Action item
Among the entries below, copy every line that carries the word "Some".

Recorded data

■ ■ ■ ■ ■ ■ ■

Lemma versions_replay hs h fuel r :
  disciplined_input → versions hs → h ∈ hs →
  replay_workflow fuel function w workflow_input h = Some r →
  ∀ c d, r ≠ Err (NonDeterminismError c d).
Proof.
  intros Hco Hvs Hin. destruct (versions_build _ _ Hvs Hin) as [i Hi].
  apply (replay_version _ _ i); [done| |done]. intros input Hinput.
  destruct hs as [|h1 hs]; [by apply not_elem_of_nil in Hin|].
  by apply (vo_safe _ _ _ (versions_inv _ Hinput (Hco _ Hinput) _ _ Hvs) _ _ Hin).
Qed.


(** The function returned [v] on history [h]. *)
Definition returned (fuel : nat) (h : list HistoryEvent) (v : JSON) : Prop :=
  ∃ input i c, clone_json workflow_input = Ok input ∧ build_index h = Ok i ∧
    run fuel (function input) [] (init_context w i) = Some (Returned v, c).


(** A replay of the latest version repeats an earlier one: while none of the
    commands an earlier replay emitted is recorded, it emits the same commands,
    or the workflow fails. *)
Theorem replay_repeats hs h h0 i fuel fuel' res res' :
  disciplined_input → versions (h :: hs) → h0 ∈ h :: hs →
  replay_workflow fuel function w workflow_input h0 = Some (Ok res) → rr_commands res ≠ [] →
  build_index h = Ok i → (∀ k, k ∈ rr_commands res → scheduled i !! cmd_command_id k = None) →
  replay_workflow fuel' function w workflow_input h = Some (Ok res') →
  rr_commands res' = rr_commands res ∨ rr_status res' = FAILED.
Proof.
  intros Hco Hvs Hin Hr Hne Hi Hnew Hr'. destruct (versions_build _ _ Hvs Hin) as [i0 Hi0].
  destruct (clone_json workflow_input) as [input|e] eqn:Hinput.
  2:{ exfalso. unfold replay_workflow in Hr. rewrite Hi0, Hinput in Hr.
      rewrite finish_raised in Hr by (by eapply clone_json_nd). by injection Hr as <-. }
  pose proof (versions_inv _ Hinput (Hco _ Hinput) _ _ Hvs) as Hok.
  destruct (build_index_wf _ _ Hi) as [Hwf _].
  pose proof (vo_safe _ _ _ Hok _ _ Hin Hi0) as Hs0.
  pose proof (vo_safe _ _ _ Hok _ _ (list_elem_of_here _ _) Hi) as Hs.
  destruct (replay_commands _ Hinput (Hco _ Hinput) _ _ _ _ Hi0 Hs0 Hr Hne)
    as (n & rs & c & op & s & c' & Hv & Hop & E & Hcs).
  rewrite <- Hcs in *. unfold replay_workflow in Hr'. rewrite Hi, Hinput in Hr'.
  destruct (run fuel' _ _ _) as [[end_ c2]|] eqn:Hrun; [|done].
  destruct (commit_repeats _ (Hco _ Hinput) i0 i n rs c c' op s Hwf Hs
    (vo_simulates _ _ _ Hok _ _ _ Hin Hi0 Hi) Hv Hop E Hnew _ _ _ Hne Hrun) as [->|(e & -> & He)].
  - left. destruct s; [|done..]. by injection Hr' as <-.
  - right. rewrite finish_raised in Hr' by done. by injection Hr' as <-.
Qed.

■ ■ ■ ■ ■ ■ ■

Your response
  replay_workflow fuel function w workflow_input h = Some r →
    run fuel (function input) [] (init_context w i) = Some (Returned v, c).
  replay_workflow fuel function w workflow_input h0 = Some (Ok res) → rr_commands res ≠ [] →
  replay_workflow fuel' function w workflow_input h = Some (Ok res') →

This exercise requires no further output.